Era Domingo de Páscoa. O pároco percorria os caminhos e entrava nas casas dos paroquianos para dar a beijar a sagrada Cruz. O séquito era constituído pelo sacristão levando o crusifixo, e mais dois ou três elementos para transportar o caldeiro da água benta, tocar a campainha, assinalando a passagem do acompanhamento. E ainda para recolherem as dádivas dos paroquianos. À entrada do lugar juntavam-se-lhe as crianças integrando o séquito de casa em casa, para saborear as várias guloseimas. Dada a extensão e dispersão dos lugares, o pároco dividia as visitas. O Domingo era destinado aos 5 lugares fixos e às brandas até ao Rodeiro, passando em casa deles, nas Coriscadas, a meio da tarde, no regresso e por isso, ele e a mãe, iam a casa dos avós, da parte da manhã.

Pouco antes da chegada do acompanhamento apareceu um rapaz vizinho, com ar triste, a perguntar à avó se podia ficar ali para beijar a cruz.

- Claro rapaz! – disse a avó Isabel.

Passado algum tempo ouviu-se a campainha e a algazarra das crianças no terreiro de S. Bento. A avó chamou toda a gente para irem à missa a celebrar na capela de S. Bento.

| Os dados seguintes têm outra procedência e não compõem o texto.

Lemma reads_dest {A} (f : col → A + error) s : scans_as f s → reads [s] (dest f).
Proof.
  intros Hf vs rest (v & vs' & Hv & ->%Forall2_nil_inv_l & ->)%Forall2_cons_inv_l.
  specialize (Hf v Hv). cbn.
  destruct (f (to_col v)) as [a|e].
  - split; [done|]. constructor; [|constructor]. apply Hf. by eexists.
  - intros Hv'. inversion_clear Hv' as [|? ? ? ? Hs]. apply Hf in Hs as [? [=]].
Qed.
Lemma reads_pure {A} (a : A) : reads [] (λ cs, inl (a, cs)).
Proof. intros vs rest ->%Forall2_nil_inv_l. split; [done|constructor]. Qed.
Lemma reads_bind {A B} (m : Scanner A) (k : A → Scanner B) ss ss' :
  reads ss m → (∀ a, reads ss' (k a)) → reads (ss ++ ss') (scan_bind m k).
Proof.
  intros Hm Hk vs rest (vs1 & vs2 & Hv1 & Hv2 & ->)%Forall2_app_inv_l.
  assert (El : length ss = length vs1) by (by eapply Forall2_length).
  specialize (Hm vs1 ((to_col <$> vs2) ++ rest) Hv1). rewrite fmap_app, <-app_assoc.
  unfold scan_bind. destruct (m _) as [[a cs]|e].
  - destruct Hm as [-> Hf]. specialize (Hk a vs2 rest Hv2).
    destruct (k a _) as [[b cs]|e]; [destruct Hk as [-> Hk]; by auto using Forall2_app|].
    by intros [_ Hn]%Forall2_app_inv.
  - by intros [Hn _]%Forall2_app_inv.
Qed.
Lemma decodes_ret {A} (a : A) : decodes [] (Scan (scan_ret a)).
Proof. intros vs ->%Forall2_nil_inv_l. split; [constructor|by eexists]. Qed.
Lemma decodes_bind {A B} (m : Scanner A) (k : A → Scanner B) ss ss' :
  reads ss m → (∀ a, decodes ss' (Scan (k a))) → decodes (ss ++ ss') (Scan (scan_bind m k)).
Proof.
  intros Hm Hk vs (vs1 & vs2 & Hv1 & Hv2 & ->)%Forall2_app_inv_l.
  assert (El : length ss = length vs1) by (by eapply Forall2_length).
  specialize (Hm vs1 (to_col <$> vs2) Hv1). rewrite fmap_app.
  unfold Scan, scan_bind. destruct (m _) as [[a cs]|e].
  - destruct Hm as [-> Hf]. specialize (Hk a vs2 Hv2). unfold Scan in Hk. rewrite Hk.
    split; [by apply Forall2_app|by intros [_ Hn]%Forall2_app_inv].
  - split; [by intros [? [=]]|by intros [Hn _]%Forall2_app_inv].
Qed.
Lemma reads_cons {A B} (f : col → A + error) s (k : A → Scanner B) ss :
  scans_as f s → (∀ a, reads ss (k a)) → reads (s :: ss) (scan_bind (dest f) k).
Proof. intros Hf Hk. exact (reads_bind _ _ [s] ss (reads_dest _ _ Hf) Hk). Qed.
Lemma decodes_cons {A B} (f : col → A + error) s (k : A → Scanner B) ss :
  scans_as f s → (∀ a, decodes ss (Scan (k a))) → decodes (s :: ss) (Scan (scan_bind (dest f) k)).
Proof. intros Hf Hk. exact (decodes_bind _ _ [s] ss (reads_dest _ _ Hf) Hk). Qed.
#[local] Create HintDb scans.
#[local] Hint Resolve scans_text scans_text_ptr scans_bare scans_texts scans_time scans_time_ptr
  scans_unread scans_json scans_int scans_inets scans_cidr : scans.
Ltac read_columns :=
  repeat (apply reads_cons; [auto with scans|intros ?]); apply reads_pure.
Ltac decode_columns :=
  repeat (apply decodes_cons; [auto with scans|intros ?]); apply decodes_ret.

Lemma entity_reads : reads slots_entity entity_columns.
Proof. unfold entity_columns, slots_entity. read_columns. Qed.
Lemma nameserver_reads : reads slots_nameserver nameserver_columns.
Proof. unfold nameserver_columns, slots_nameserver. read_columns. Qed.

(** C29: Which rows can be decoded.  A row of any statement of the provider holds values
    the schema allows in its columns, NULLs, infinite times and masked addresses included;
    its [Scan] succeeds exactly when every value is one its destination can hold.  So the
    only failures are: a NULL element of a text[], an infinite time (save in the expiry of
    a searched domain, which is read and not used), an inet[] with a masked address or
    with a NULL that pgx refuses; and in the row of a network a NULL country or parent,
    which are scanned into strings, or a cidr that pgx does not scan into one.  The rows
    that the statements yield on a database within the schema are such rows, and, without
    the values named above, all but those of a network are decoded. *)
Theorem rows_decode :
  decodes slots_domain (Scan domain_columns) ∧
  decodes slots_entity (Scan (ce ⇐ entity_columns; scan_ret ce)) ∧
  decodes [SlotText false] (Scan (e ⇐ dest ScanString; scan_ret e)) ∧
  decodes slots_phone (Scan (number ⇐ dest ScanString; kinds ⇐ dest ScanStrings;
    scan_ret {| ph_Number := number; ph_Kinds := kinds |})) ∧
  decodes slots_nameserver (Scan (n ⇐ nameserver_columns; scan_ret n)) ∧
  decodes slots_network (Scan network_columns) ∧
  decodes [SlotInt] (Scan (n ⇐ dest ScanInt; scan_ret n)) ∧
  decodes slots_search_domain (Scan search_domain_columns) ∧
  decodes slots_search_entity scanEntityWithTotal ∧
  decodes (slots_nameserver ++ [SlotInt])
    (Scan (n ⇐ nameserver_columns; total ⇐ dest ScanInt; scan_ret (n, total))) ∧
  (∀ n, stored_cidr (wr_prefix n) → Forall2 typed slots_network (network_result n)) ∧
  (∀ db d e n p total, in_int64 total →
     Forall2 plain slots_domain (domain_result db d) ∧
     Forall2 plain slots_entity (entity_result e) ∧
     Forall2 plain slots_nameserver (nameserver_result n) ∧
     Forall2 plain slots_phone (phone_result p) ∧
     Forall2 plain slots_search_domain (search_domain_result d) ∧
     Forall2 plain slots_search_entity (search_entity_result db total e)).
Proof.
  assert (Hplain := results_plain). assert (Htyped := network_typed). split_and!; [..|done|done].
  - unfold domain_columns, slots_domain. decode_columns.
  - rewrite <-(app_nil_r slots_entity). apply decodes_bind; [apply entity_reads|intros; apply decodes_ret].
  - decode_columns.
  - unfold slots_phone. decode_columns.
  - rewrite <-(app_nil_r slots_nameserver).
    apply decodes_bind; [apply nameserver_reads|intros; apply decodes_ret].
  - unfold network_columns, slots_network. decode_columns.
  - decode_columns.
  - unfold search_domain_columns, slots_search_domain. decode_columns.
  - intros vs Hvs. unfold scanEntityWithTotal, slots_search_entity.
    rewrite <-(decodes_bind entity_columns (λ ce, emails ⇐ dest ScanStrings;
      phonesJSON ⇐ dest ScanBytes; total ⇐ dest ScanInt; scan_ret (ce, emails, phonesJSON, total))
      _ _ entity_reads (λ _, ltac:(decode_columns)) vs Hvs).
    destruct (Scan _ _) as [[[[[? ?] ?] ?] ?]|e]; cbn; naive_solver.
  - apply decodes_bind; [apply nameserver_reads|intros; decode_columns].
Qed.
End types.

(** ** A database *)
#[local] Existing Instance pg_text.
#[local] Existing Instance netip_bits.
#[local] Existing Instance pgx_values.
#[local] Existing Instance pg_json.
#[local] Existing Instance pgx_values_laws.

No final dirigiu-se rapidamente para casa, onde estava uma mesa posta, com a melhor toalha de linho e vários doces, incluindo o tradicional pan leve, e uma garrafa de vinho fino.

O Padre, vestido com uma opa branca e o barrete de quatro bicos, entrou aspergindo água benta para benzer a casa e o sacristão deu o crucifixo a beijar às pessoas, ajoelhadas ao redor da mesa, começando pelo chefe da casa. Terminada a ronda, o padre e a comitiva foram convidados a provar os doces, enquanto o avô entregava a um dos acompanhantes uma garrafa de Porto e alguns ovos para o senhor abade. Alegando ter de percorrer um longo caminho, o padre provou um bocado de pan leve, desejou uma Santa Páscoa e saiu, acompanhado dos seus acólitos, enquanto as crianças engoliam alguma coisa à pressa e corriam para a casa seguinte, exactamente a do rapaz. Como ele não se mexia o Manuel perguntou-lhe:

- Não vais a tua casa beijar a Cruz?

- O Padre não vai a minha casa! – respondeu o garoto com tristeza.

- Porquê? – perguntou, intrigado.

- Não sei! – respondeu, encolhendo os ombros.

Ele e a mãe almoçaram com os avós e os primos e depois foram para casa deles, onde a meio da tarde iria passar a Cruz. Durante o caminho perguntou à mãe:

- Ó mai o Padre não vai a casa do José, porquê?

- Porque o pai e a mai não são casados. São amigados.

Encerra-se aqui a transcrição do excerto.